Another effect of this hormone is regulating metabolism – how quickly the body burns up the energy from food. Mothers who release oxytocin regularly, have a more efficient metabolism – their body is able to get more energy out of the food they eat. This also applies to babies, helping small babies gain the weight they need. It can be frustrating for a new mother to not have her pre-baby body back so quickly, but the more efficient metabolism counteracts the additional energy burned to breastfeed and carry another little human being. And the pre-baby body will return in a fitter, more goddess-like shape with all that babywearing!
Speaking of the mother’s body after baby, the additional oxytocin from babywearing may help in healing from an episiotomy, tear, or caesarean. Studies on rats show that the presence of oxytocin can help in healing wounds (you don’t want to know the details of how they did that research…).
Oxytocin also promotes feelings of calm and trust. Research on animals shows that without oxytocin, there is difficulty adjusting to an unfamiliar situation. And I can’t think of a more unfamiliar situation than the sudden transition to being a parent! There is also a theory that the synthetic oxytocin routinely administered to women in third stage of labour contributes to not protesting when hospital staff don’t follow their birth plan. The theory is that the synthetic oxytocin enhances the feeling of trust, and the women consent to things that they would not normally.

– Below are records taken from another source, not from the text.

(** The last entry of the memory is an [error] entry. *)
Definition ends_with_error (mem : list mem_entry) : Prop :=
  exists pre a, mem = pre ++ [a] /\ entry_role a = "error".

(** A value [process_request] returns from its [except] branch. *)
Definition is_error_reply (v : pyval) : Prop :=
  exists t, v = PStr ("Error processing request: " +:+ t).

Section Sticky.
Context (loop_time : pworld -> QArith_base.Q) (prov : providers).

Lemma route_openai_chat r model kw msgs w :
  get_model r model = Some (OpenAIModel prov) ->
  route_request r model "chat" (kw_set_messages kw msgs) w =
    match openai_acreate prov (openai_request_of (openai_api_key w) msgs (kw_without_messages kw)) with
    | Ok c => (w, Ok (PStr c))
    | Err e => (w, Err (Exception ("OpenAI API error: " +:+ exn_str e)))
    end.
Proof.
  intros Hg. unfold route_request. rewrite Hg, bool_decide_eq_true_2 by done.
  unfold call_generate_response. simpl. unfold openai_generate_response. st_run.
  by destruct (openai_acreate _ _).
Qed.

(** The entry before the new user message is among those sent. *)
Lemma chat_messages_prev pre a u :
  entry_message a ∈ chat_messages ((pre ++ [a]) ++ [u]).
Proof.
  unfold chat_messages. rewrite <- app_assoc, py_last_app by (simpl; lia).
  apply elem_of_cons. right. apply list_elem_of_fmap. exists a.
  split; [done|]. apply elem_of_app. right. by left.
Qed.

Lemma process_request_sticky_step r model msg mem w f :
  rejects_role prov "error" -> get_model r model = Some (OpenAIModel prov) ->
  ends_with_error mem ->
  exists mem' v, process_request loop_time msg model (mk_sys (mk_agent r mem) w f) =
    (mk_sys (mk_agent r mem') w f, Ok v) /\ is_error_reply v /\ ends_with_error mem'.
Proof.
  intros Hrej Hg (pre & a & -> & Ha).
  set (u := mk_entry "user" (PStr msg) (loop_time w)).
  destruct (Hrej (openai_request_of (openai_api_key w) (chat_messages ((pre ++ [a]) ++ [u]))
                    (kw_without_messages no_kwargs))) as [e He].
  { eexists. split; [apply chat_messages_prev|]. simpl. by rewrite Ha. }
  eexists _, _. split.
  { apply process_request_err. rewrite route_openai_chat by done. unfold u in He. by rewrite He. }
  split; [by eexists|]. eexists ((pre ++ [a]) ++ [u]), _. split; [by rewrite <- (app_assoc _ [u])|done].
Qed.

(** C33: errors are sticky.  When the model is served by [OpenAIModel]
    and the provider refuses the role [error], then once the last memory
    entry is an [error] entry (after any single failed request, such as
    a timeout), every later request of the session fails too, whatever
    its text: the refused [error] entry is always within the last five
    entries sent, and each failure appends a new one. *)
Theorem process_requests_sticky_error r model msgs mem w f :
  rejects_role prov "error" -> get_model r model = Some (OpenAIModel prov) ->
  ends_with_error mem ->
  exists mem' vs, process_requests loop_time model msgs (mk_sys (mk_agent r mem) w f) =
    (mk_sys (mk_agent r mem') w f, Ok vs) /\
    length vs = length msgs /\ Forall is_error_reply vs.
Proof.
  intros Hrej Hg. revert mem. induction msgs as [|msg msgs IH]; intros mem Hmem.
  - by exists mem, [].
  - destruct (process_request_sticky_step r model msg mem w f Hrej Hg Hmem)
      as (mem1 & v & Hstep & Hv & Hmem1).
    destruct (IH mem1 Hmem1) as (mem' & vs & Hrest & Hlen & Hall).
    exists mem', (v :: vs). simpl. st_run. rewrite Hstep, Hrest.
    split; [done|]. split; [simpl; lia|by constructor].
Qed.
End Sticky.

(** ** The memory invariant *)

(** A computation that leaves the agent object (its router and memory)
    as it is. *)
Definition keeps_agent {W A} (m : ST (sys W) A) : Prop :=
  forall s, sys_agent (m s).1 = sys_agent s.

Section KeepsAgent.
Context {W : Type}.

Lemma keeps_agent_ret {A} (a : A) : keeps_agent (W:=W) (mret a).
Proof. by intros s. Qed.

Lemma keeps_agent_bind {A B} (m : ST (sys W) A) (k : A -> ST (sys W) B) :
  keeps_agent m -> (forall a, keeps_agent (k a)) -> keeps_agent (x ← m; k x).
Proof.
  intros Hm Hk s. st_run. specialize (Hm s). destruct (m s) as [s' []]; simpl in *; [|done].
  by rewrite Hk.
Qed.

Lemma keeps_agent_try {A} (m : ST (sys W) A) h :
  keeps_agent m -> (forall e, keeps_agent (h e)) -> keeps_agent (st_try m h).
Proof.
  intros Hm Hh s. unfold st_try. specialize (Hm s).
  destruct (m s) as [s' []]; simpl in *; [done|]. by rewrite Hh.
Qed.

Lemma keeps_agent_on_world {A} (m : ST W A) : keeps_agent (on_world m).
Proof. intros s. unfold on_world, st_focus. by destruct (m _). Qed.

Lemma keeps_agent_on_fs {A} (m : ST fs_state A) : keeps_agent (W:=W) (on_fs m).
Proof. intros s. unfold on_fs, st_focus. by destruct (m _). Qed.

Lemma keeps_agent_get : keeps_agent (W:=W) st_get.
Proof. by intros s. Qed.

Lemma keeps_agent_lift {A} (r : res A) : keeps_agent (W:=W) (st_lift r).
Proof. by intros s. Qed.
End KeepsAgent.

#[export] Hint Resolve keeps_agent_ret keeps_agent_on_world keeps_agent_on_fs
  keeps_agent_get keeps_agent_lift : py.

Ltac keeps_agent_solve :=
  repeat first
    [ progress auto with py
    | apply keeps_agent_bind; [|intros ?]
    | apply keeps_agent_try; [|intros ?]
    | match goal with
      | |- keeps_agent (match ?x with _ => _ end) => destruct x
      | |- keeps_agent (if ?b then _ else _) => destruct b
      end ].

Section KeepsAgentOps.
Context `{PyParser} `{PyJson} {W : Type} (env : os_env).

Lemma execute_code_modification_keeps_agent p c :
  keeps_agent (W:=W) (execute_code_modification env p c).
Proof. unfold execute_code_modification, analyze_code_changes. keeps_agent_solve. Qed.

Lemma analyze_files_keeps_agent dir names acc : keeps_agent (W:=W) (analyze_files dir names acc).
Proof.
  revert acc. induction names as [|n names IH]; intros acc; simpl; keeps_agent_solve.
Qed.

Lemma improve_files_keeps_agent items acc : keeps_agent (W:=W) (improve_files items acc).
Proof.
  revert acc. induction items as [|[n a] items IH]; intros acc; simpl; keeps_agent_solve.
Qed.

Lemma improve_self_keeps_agent dir files : keeps_agent (W:=W) (improve_self dir files).
Proof.
  unfold improve_self, analyze_self. keeps_agent_solve;
    auto using analyze_files_keeps_agent, improve_files_keeps_agent.
Qed.
End KeepsAgentOps.

(** The memory the agent writes: pairs of a [user] entry and an
    [assistant] or [error] entry, every content a string. *)
Inductive memory_wf : list mem_entry -> Prop :=
| mwf_nil : memory_wf []
| mwf_pair mem u a t1 t2 :
    memory_wf mem -> entry_role u = "user" ->
    entry_role a = "assistant" \/ entry_role a = "error" ->
    entry_content u = PStr t1 -> entry_content a = PStr t2 ->
    memory_wf (mem ++ [u; a]).

Section Reachable.
Context `{PyParser} `{PyJson} {W : Type} (loop_time : W -> QArith_base.Q) (env : os_env).

(** One call of a public method of [Agent] that acts on [sys], run to
    its end before the next call starts.  Calls that overlap at their
    [await] are the subject of [Concurrency]; [save_memory] changes only
    the file system, and [load_memory] acts on the untyped memory of
    [AgentMemory.mem_store], so neither is a step here. *)
Inductive agent_step : sys W -> sys W -> Prop :=
| step_process msg model s s' v :
    process_request loop_time msg model s = (s', v) -> agent_step s s'
| step_execute p c s s' d :
    execute_code_modification env p c s = (s', d) -> agent_step s s'
| step_analyze dir files s s' d :
    analyze_self dir files s = (s', d) -> agent_step s s'
| step_improve dir files s s' d :
    improve_self dir files s = (s', d) -> agent_step s s'.
(* ===== verification/Concurrency.v ===== *)
(** * Concurrent chat requests (core/agent/agent.py, [process_request])

    FastAPI runs the [async] handlers on one event loop; a coroutine
    runs without interruption until it awaits.  [process_request]
    appends the user entry and builds the messages, then awaits the
    router (which awaits the provider), and only when the reply comes
    back appends the [assistant] or [error] entry.  The method is thus
    two atomic steps around its [await]: [pr_start] and [pr_finish],
    whose sequential composition is [process_request]
    ([process_request_split]).  Several requests in flight are explicit
    sequences of these steps.

    The theorem shows that two requests interleaved at their [await]
    leave the memory as [user, user, reply, reply]: the second request
    was sent the first message without its answer, and the memory no
    longer alternates user and reply entries, the invariant
    [agent_memory_wf] of sequential requests. *)

From S2P Require Import Prelude PyDict PyString PyJson Router Adapters Agent.
From Stdlib Require QArith_base.

(** A request suspended at its [await]: the model it asked and the
    messages it sent. *)
Record pending := mk_pending { pend_model : string; pend_messages : list message }.

Section Steps.
Context {W : Type} (loop_time : W -> QArith_base.Q).

(** Lines 23-40 up to the [await]: append the user entry and build the
    messages from the last five entries. *)
Definition pr_start (user_message model : string) : ST (sys W) pending :=
  t ← loop_now loop_time;
  memory_append (mk_entry "user" (PStr user_message) t);;
  s ← st_get;
  mret (mk_pending model (chat_messages (memory (sys_agent s)))).

(** Lines 30-58 from the [await] on: the reply or the exception, and
    the entry recording it. *)
Definition pr_finish (p : pending) : ST (sys W) pyval :=
  st_try
    (s ← st_get;
     response ← on_world (route_request (model_router (sys_agent s)) (pend_model p) "chat"
                            (kw_set_messages no_kwargs (pend_messages p)));
     t' ← loop_now loop_time;
     memory_append (mk_entry "assistant" response t');;
     mret response)
    (fun e =>
       let error_msg := "Error processing request: " +:+ exn_str e in
       t' ← loop_now loop_time;
       memory_append (mk_entry "error" (PStr error_msg) t');;
       mret (PStr error_msg)).

(** Two requests in flight: both reach their [await], then the first
    and the second resume. *)
Definition two_interleaved (msg1 msg2 model : string) : ST (sys W) (pyval * pyval) :=
  p1 ← pr_start msg1 model;
  p2 ← pr_start msg2 model;
  v1 ← pr_finish p1;
  v2 ← pr_finish p2;
  mret (v1, v2).
End Steps.

(** ** The steps of one request *)

(** Case on the outcome of the routed call in the goal. *)
Ltac destruct_route :=
  match goal with
  | |- context [route_request ?r ?n ?t ?kw ?w] => destruct (route_request r n t kw w) as [?w' [?v|?e]]
  end.

Section StepTheorems.
Context {W : Type} (loop_time : W -> QArith_base.Q).

(** [process_request] is its two steps in sequence. *)
Lemma process_request_split msg model (s : sys W) :
  process_request loop_time msg model s = (p ← pr_start loop_time msg model; pr_finish loop_time p) s.
Proof.
  destruct s as [[r mem] w f]. unfold process_request, pr_start, pr_finish, loop_now, memory_append, on_world.
  st_run. simpl. destruct_route; reflexivity.
Qed.

Lemma pr_start_run r mem w f msg model :
  let u := mk_entry "user" (PStr msg) (loop_time w) in
  pr_start loop_time msg model (mk_sys (mk_agent r mem) w f) =
    (mk_sys (mk_agent r (mem ++ [u])) w f, Ok (mk_pending model (chat_messages (mem ++ [u])))).
Proof. reflexivity. Qed.

(** The entry a finished request appends. *)
Definition reply_entry (x : mem_entry) : Prop := entry_role x = "assistant" \/ entry_role x = "error".

Lemma pr_finish_run r mem w f p :
  exists w' x v, pr_finish loop_time p (mk_sys (mk_agent r mem) w f) =
    (mk_sys (mk_agent r (mem ++ [x])) w' f, Ok v) /\ reply_entry x.
Proof.
  unfold pr_finish, loop_now, memory_append, on_world. st_run. simpl. destruct_route; simpl;
    do 3 eexists; (split; [reflexivity|unfold reply_entry; simpl; auto]).
Qed.

(** A memory ending in a reply followed by another entry does not
    alternate. *)
Lemma memory_wf_not_reply_reply l a b c d :
  reply_entry c -> memory_wf (l ++ [a; b; c; d]) -> False.
Proof.
  intros Hc Hwf. inversion Hwf as [Hnil|mem u a' t1 t2 _ Hu _ _ _ Heq].
  - by destruct l.
  - replace (l ++ [a; b; c; d]) with ((l ++ [a; b]) ++ [c; d]) in Heq
      by by rewrite <- app_assoc.
    replace (mem ++ [u; a']) with ((mem ++ [u]) ++ [a']) in Heq by by rewrite <- app_assoc.
    replace ((l ++ [a; b]) ++ [c; d]) with (((l ++ [a; b]) ++ [c]) ++ [d]) in Heq
      by by rewrite <- !app_assoc.
    apply app_inj_tail in Heq as [Heq _]. apply app_inj_tail in Heq as [_ ->].
    destruct Hc as [Hc|Hc]; congruence.
Qed.
End StepTheorems.

Section Interleaving.
Context {W : Type} (loop_time : W -> QArith_base.Q).

Lemma chat_messages_last_two mem u1 u2 :
  exists pre, chat_messages (mem ++ [u1; u2]) = pre ++ [entry_message u1; entry_message u2].
Proof.
  unfold chat_messages. replace (mem ++ [u1; u2]) with (mem ++ [u1; u2]) by done.
  rewrite py_last_app by (simpl; lia). simpl.
  eexists (mk_message "system" system_prompt :: map entry_message (py_last 3 mem)).
  by rewrite map_app.
Qed.

(** C17: two chat requests in flight interleave in the memory.  When a
    second request reaches the agent while the first awaits its reply,
    the second is sent the first user message without its answer, and
    once both replies are in, the memory ends with [user, user, reply,
    reply]: it no longer alternates user and reply entries, so the
    invariant that sequential requests keep ([agent_memory_wf]) is
    broken, whatever the replies. *)
Theorem concurrent_requests_interleave r mem w f msg1 msg2 model :
  let u1 := mk_entry "user" (PStr msg1) (loop_time w) in
  let u2 := mk_entry "user" (PStr msg2) (loop_time w) in
  (exists pre, (pr_start loop_time msg1 model;; pr_start loop_time msg2 model)
                 (mk_sys (mk_agent r mem) w f) =
               (mk_sys (mk_agent r (mem ++ [u1; u2])) w f,
                Ok (mk_pending model (pre ++ [entry_message u1; entry_message u2])))) /\
  exists s' x1 x2 v1 v2,
    two_interleaved loop_time msg1 msg2 model (mk_sys (mk_agent r mem) w f) = (s', Ok (v1, v2)) /\
    memory (sys_agent s') = mem ++ [u1; u2; x1; x2] /\
    reply_entry x1 /\ reply_entry x2 /\ ~ memory_wf (memory (sys_agent s')).
Proof.
  cbv zeta.
  pose proof (pr_start_run loop_time r mem w f msg1 model) as H1. cbv zeta in H1.
  pose proof (pr_start_run loop_time r (mem ++ [mk_entry "user" (PStr msg1) (loop_time w)]) w f
                msg2 model) as H2. cbv zeta in H2. rewrite <- app_assoc in H2. simpl in H2.
  split.
  - destruct (chat_messages_last_two mem (mk_entry "user" (PStr msg1) (loop_time w))
                (mk_entry "user" (PStr msg2) (loop_time w))) as [pre Hpre].
    exists pre. unfold mbind, st_mbind, st_bind. rewrite H1, H2, Hpre. reflexivity.
  - unfold two_interleaved, mbind, st_mbind, st_bind. rewrite H1, H2.
    destruct (pr_finish_run loop_time r (mem ++ [mk_entry "user" (PStr msg1) (loop_time w);
                mk_entry "user" (PStr msg2) (loop_time w)]) w f
                (mk_pending model (chat_messages (mem ++ [mk_entry "user" (PStr msg1) (loop_time w)]))))
      as (w1 & x1 & v1 & Hf1 & Hx1).
    rewrite Hf1.
    destruct (pr_finish_run loop_time r ((mem ++ [mk_entry "user" (PStr msg1) (loop_time w);
                mk_entry "user" (PStr msg2) (loop_time w)]) ++ [x1]) w1 f
                (mk_pending model (chat_messages (mem ++ [mk_entry "user" (PStr msg1) (loop_time w);
                   mk_entry "user" (PStr msg2) (loop_time w)]))))
      as (w2 & x2 & v2 & Hf2 & Hx2).
    rewrite Hf2. eexists _, x1, x2, v1, v2. simpl. rewrite <- !app_assoc.
    split_and!; [reflexivity|reflexivity|done|done|].
    intros Hwf. eapply (memory_wf_not_reply_reply mem); [exact Hx1|exact Hwf].
Qed.
End Interleaving.
(* ===== verification/Learning.v ===== *)
(** * The learning store (core/agent/learning.py)

    [AgentLearning] keeps the learnings of the running process in
    [current_learnings] and also writes each one to its own JSON file
    [learning_history/learning_<YYYYmmdd_HHMMSS>.json].  Its methods act
    on the learning object, the world of the adapters (which the model
    calls change, and from which the clock [datetime.now()] is read) and
    the file system, gathered in [lsys]:

    - [learn_from_interaction] / [learn_from_code_changes]: ask [gpt-4]
      for an analysis ([_analyze_interaction], [_analyze_code_changes],
      which turn every exception into an [{"error": ...}] dict), then
      [_store_learning] a dict with the time stamp and the analysis;
    - [_get_recent_learnings(limit)]: the newest [limit] files (by name),
      then the current learnings, all sorted by their ["timestamp"]
      string, newest first, and cut to [limit];
    - [generate_improvement_plan]: the recent learnings in a prompt, the
      reply read as JSON, or kept as text by
      [_structure_improvement_plan].

    [json] and [str()] are the interfaces of [PyJson]; the sort is
    [PySort.sort_desc]; the clock's readings are [DateTime] values;
    [_analyze_code_changes] is [learning_analyze_code_changes] here, as
    [Agent] has a method of the same name.

    The theorems show that every learning of the running process is
    counted twice by [_get_recent_learnings], that two learnings stored
    in the same second share a file, that a failed analysis is stored as
    a learning, that the plan may be any JSON value, and that the recent
    learnings are at most [limit] and newest first. *)

From S2P Require Import Prelude PyDict PyString PyJson PyPath PySort DateTime FileSys Router Adapters.
From Stdlib Require Import Sorting.Sorted.

(** [AgentLearning]: its router and [current_learnings]; [learning_path]
    is the constant [Path("learning_history")]. *)
Record AgentLearning (W : Type) := mk_learning {
  learning_router : ModelRouter W;
  current_learnings : list pyval;
}.
Arguments mk_learning {W}.
Arguments learning_router {W}.
Arguments current_learnings {W}.

Record lsys (W : Type) := mk_lsys {
  ls_learning : AgentLearning W;
  ls_world : W;
  ls_fs : fs_state;
}.
Arguments mk_lsys {W}.
Arguments ls_learning {W}.
Arguments ls_world {W}.
Arguments ls_fs {W}.

Definition learning_path : pure_path := parse_path "learning_history".

(** [self.learning_path / f"learning_{timestamp}.json"] *)
Definition learning_file (timestamp : string) : string :=
  path_str (path_div learning_path ("learning_" +:+ timestamp +:+ ".json")).

(** A line of the triple-quoted prompts: a newline and twelve spaces. *)
Definition pline (s : string) : string := newline +:+ "            " +:+ s.

Definition ends_with (suffix s : string) : bool :=
  bool_decide (String.length suffix <= String.length s) &&
  String.eqb (String.substring (String.length s - String.length suffix) (String.length suffix) s)
    suffix.

(** A path the pattern [learning_history/learning_*.json] matches. *)
Definition is_learning_file (p : string) : bool :=
  let q := parse_path p in
  bool_decide (path_root q = "") &&
  match path_parts q with
  | [dir; name] => String.eqb dir "learning_history" && String.prefix "learning_" name &&
                   ends_with ".json" name
  | _ => false
  end.

(** [learning_path.glob("learning_*.json")], in the order of the map
    (the directory's order; the caller sorts it). *)
Definition learning_files (fs : fs_state) : list string :=
  filter (fun p => is_learning_file p) (map fst (map_to_list fs)).

Fixpoint res_map {A B} (f : A -> res B) (l : list A) : res (list B) :=
  match l with
  | [] => Ok []
  | x :: l' => y ← f x; ys ← res_map f l'; Ok (y :: ys)
  end.

(** A sort key must be a [str] to be compared with the others. *)
Definition str_key (k x : pyval) : res (string * pyval) :=
  match k with
  | PStr s => Ok (s, x)
  | v => Err (TypeError ("'<' not supported between instances of '" +:+ py_type_name v +:+
                         "' and 'str'"))
  end.

(** [sorted(all_learnings, key=lambda x: x.get('timestamp', ''),
    reverse=True)]: every key is computed first ([AttributeError] for a
    learning that is not a dict); a list of fewer than two learnings is
    not compared.  Keys of another type than [str] are refused when
    compared (Python would compare, say, two [int] keys; the code only
    writes string time stamps). *)
Definition sort_by_timestamp (all : list pyval) : res (list pyval) :=
  keys ← res_map (fun x => py_get x "timestamp" (PStr "")) all;
  match all with
  | [] | [_] => Ok all
  | _ => keyed ← res_map (fun '(k, x) => str_key k x) (zip keys all);
         Ok (map snd (sort_desc fst keyed))
  end.

(** [_structure_improvement_plan(raw_plan)]; [now] is what
    [datetime.now()] returns in the [except] branch. *)
Definition structure_improvement_plan `{PyJson} (raw_plan : pyval) (now : datetime) : res pyval :=
  match py_json_loads raw_plan with
  | Ok plan => Ok plan
  | Err (JSONDecodeError _) =>
      Ok (PDict [("raw_plan", raw_plan); ("timestamp", PStr (isoformat now));
                 ("status", PStr "unstructured")])
  | Err e => Err e
  end.

Definition interaction_prompt `{PyRepr} (user_input agent_response success duration : pyval)
    : string :=
  "Analyze this interaction for learning opportunities:" +:+ newline +:+
  pline ("User Input: " +:+ py_str user_input) +:+
  pline ("Agent Response: " +:+ py_str agent_response) +:+
  pline ("Success: " +:+ py_str success) +:+
  pline ("Duration: " +:+ py_str duration) +:+ newline +:+
  pline "Please identify:" +:+ pline "1. What worked well" +:+
  pline "2. What could be improved" +:+ pline "3. Any patterns or insights" +:+
  pline "4. Specific learning points".

Definition code_changes_prompt (old_code new_code : string) : string :=
  "Compare these code versions and analyze the changes:" +:+ newline +:+
  pline "Original Code:" +:+ pline old_code +:+ newline +:+
  pline "New Code:" +:+ pline new_code +:+ newline +:+
  pline "Please identify:" +:+ pline "1. Nature of changes" +:+
  pline "2. Improvement patterns" +:+ pline "3. Potential risks" +:+ pline "4. Learning points".

Definition plan_prompt (learnings_json : string) : string :=
  "Based on these recent learning experiences, suggest improvements:" +:+ newline +:+
  pline "Recent Learnings:" +:+ pline learnings_json +:+ newline +:+
  pline "Please analyze these learnings and suggest:" +:+
  pline "1. Patterns in user interactions" +:+ pline "2. Common challenges or limitations" +:+
  pline "3. Potential improvements to:" +:+ pline "   - Code structure" +:+
  pline "   - Response quality" +:+ pline "   - Learning capabilities" +:+
  pline "   - Error handling" +:+ pline "4. Specific implementation suggestions" +:+ newline +:+
  pline "Format your response as a structured improvement plan.".

(** The learning [learn_from_interaction] stores. *)
Definition interaction_learning (timestamp : string) (interaction analysis : pyval) : pyval :=
  PDict [("timestamp", PStr timestamp); ("interaction", interaction);
         ("analysis", analysis); ("type", PStr "interaction_learning")].

(** The learning [learn_from_code_changes] stores. *)
Definition code_learning (timestamp file_path : string) (analysis : pyval) : pyval :=
  PDict [("timestamp", PStr timestamp); ("file_path", PStr file_path);
         ("analysis", analysis); ("type", PStr "code_learning")].

(** [{"error": f"{prefix}{str(e)}"}] *)
Definition prefixed_error (prefix : string) (e : exn) : pyval :=
  PDict [("error", PStr (prefix +:+ exn_str e))].

Section LearningOps.
Context `{PyJson} `{PyRepr} {W : Type} (now : W -> datetime) (env : os_env).

Definition on_world {A} (m : ST W A) : ST (lsys W) A :=
  st_focus ls_world (fun w s => mk_lsys (ls_learning s) w (ls_fs s)) m.

Definition on_fs {A} (m : ST fs_state A) : ST (lsys W) A :=
  st_focus ls_fs (fun f s => mk_lsys (ls_learning s) (ls_world s) f) m.

(** [datetime.now()] *)
Definition clock : ST (lsys W) datetime := fun s => (s, Ok (now (ls_world s))).

(** The chat request every method of the class makes. *)
Definition ask_gpt4 (system user : string) : ST (lsys W) pyval :=
  s ← st_get;
  on_world (route_request (learning_router (ls_learning s)) "gpt-4" "chat"
              (kw_set_messages no_kwargs [mk_message "system" system; mk_message "user" user])).

(** [_store_learning(learning)] *)
Definition store_learning (learning : pyval) : ST (lsys W) unit :=
  st_modify (fun s => mk_lsys (mk_learning (learning_router (ls_learning s))
                                (current_learnings (ls_learning s) ++ [learning]))
                              (ls_world s) (ls_fs s));;
  d ← clock;
  on_fs (fs_write env (learning_file (stamp d)) (json_dumps (Some 2) learning)).

(** [_analyze_interaction(interaction)] *)
Definition analyze_interaction (interaction : pyval) : ST (lsys W) pyval :=
  st_try
    (user_input ← st_lift (py_get interaction "user_input" PNone);
     agent_response ← st_lift (py_get interaction "agent_response" PNone);
     success ← st_lift (py_get interaction "success" PNone);
     duration ← st_lift (py_get interaction "duration" PNone);
     analysis ← ask_gpt4 "You are an interaction analysis specialist."
                  (interaction_prompt user_input agent_response success duration);
     st_lift (py_json_loads analysis))
    (fun e => mret (prefixed_error "Analysis failed: " e)).

(** [_analyze_code_changes(old_code, new_code)] *)
Definition learning_analyze_code_changes (old_code new_code : string) : ST (lsys W) pyval :=
  st_try
    (analysis ← ask_gpt4 "You are a code analysis specialist." (code_changes_prompt old_code new_code);
     st_lift (py_json_loads analysis))
    (fun e => mret (prefixed_error "Analysis failed: " e)).

(** [learn_from_interaction(interaction)] *)
Definition learn_from_interaction (interaction : pyval) : ST (lsys W) pyval :=
  st_try
    (analysis ← analyze_interaction interaction;
     d ← clock;
     store_learning (interaction_learning (isoformat d) interaction analysis);;
     mret analysis)
    (fun e => mret (prefixed_error "Failed to learn from interaction: " e)).

(** [learn_from_code_changes(file_path, old_code, new_code)] *)
Definition learn_from_code_changes (file_path old_code new_code : string) : ST (lsys W) pyval :=
  st_try
    (analysis ← learning_analyze_code_changes old_code new_code;
     d ← clock;
     store_learning (code_learning (isoformat d) file_path analysis);;
     mret analysis)
    (fun e => mret (prefixed_error "Failed to learn from code changes: " e)).

(** The loop over [learning_files[:limit]]: a file that cannot be read
    or parsed is skipped. *)
Fixpoint load_learnings (fs : fs_state) (files : list string) : list pyval :=
  match files with
  | [] => []
  | file :: rest =>
      match fs !! file with
      | Some text =>
          match json_loads text with
          | Ok learning => learning :: load_learnings fs rest
          | Err _ => load_learnings fs rest
          end
      | None => load_learnings fs rest
      end
  end.

(** [_get_recent_learnings(limit)] *)
Definition get_recent_learnings (limit : nat) : ST (lsys W) (list pyval) :=
  s ← st_get;
  let files := sort_desc id (learning_files (ls_fs s)) in
  let all := load_learnings (ls_fs s) (take limit files) ++ current_learnings (ls_learning s) in
  sorted ← st_lift (sort_by_timestamp all);
  mret (take limit sorted).

(** [generate_improvement_plan()] *)
Definition generate_improvement_plan : ST (lsys W) pyval :=
  st_try
    (recent_learnings ← get_recent_learnings 50;
     response ← ask_gpt4 "You are an AI learning specialist."
                  (plan_prompt (json_dumps (Some 2) (PList recent_learnings)));
     d ← clock;
     st_lift (structure_improvement_plan response d))
    (fun e => mret (prefixed_error "Failed to generate improvement plan: " e)).
End LearningOps.

(** ** File names and the directory listing *)

(** [f"learning_{timestamp}.json"] *)
Definition learning_name (ts : string) : string := "learning_" +:+ ts +:+ ".json".

Lemma substring_app_l a b n : String.substring (String.length a) n (a +:+ b) = String.substring 0 n b.
Proof. induction a as [|c a IH]; [done|]. rewrite str_app_cons. exact IH. Qed.

Lemma substring_full b : String.substring 0 (String.length b) b = b.
Proof. induction b as [|c b IH]; [done|]. simpl. by rewrite IH. Qed.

The link between oxytocin and breastfeeding is well documented, in part because it is the easiest way for researchers to see the effects of this hormone outside of animal studies. Oxytocin controls the let-down of milk, and is triggered by hearing a baby’s cry or holding them close. The release of oxytocin prompts the release of prolactin, the hormone that controls milk production, setting up a positive loop for the breastfeeding woman. Babywearing can be useful for women who want to increase their milk supply, as it provides extra oxytocin hits and makes it easier to feed frequently during the day’s activities. A mother who holds her baby close also has more opportunity to learn her baby’s signs for hunger and tiredness, and can respond faster.
So with all this talk of oxytocin’s super powers to make love, not war, what is oxytocin’s nemesis? Adrenaline. Hence it’s best to avoid fighting off zombie hordes, or abseiling off the office roof, while babywearing. You don’t want to undo all those good things with a shot of adrenaline.
These hormonal effects happen in all mammals, both male and female. So for a new mum or dad, babywearing can help get that bonding process going, keep both parent and baby warm and help baby to grow, and adjust to the changes of parenthood. All thanks to oxytocin, the natural high of babywearing.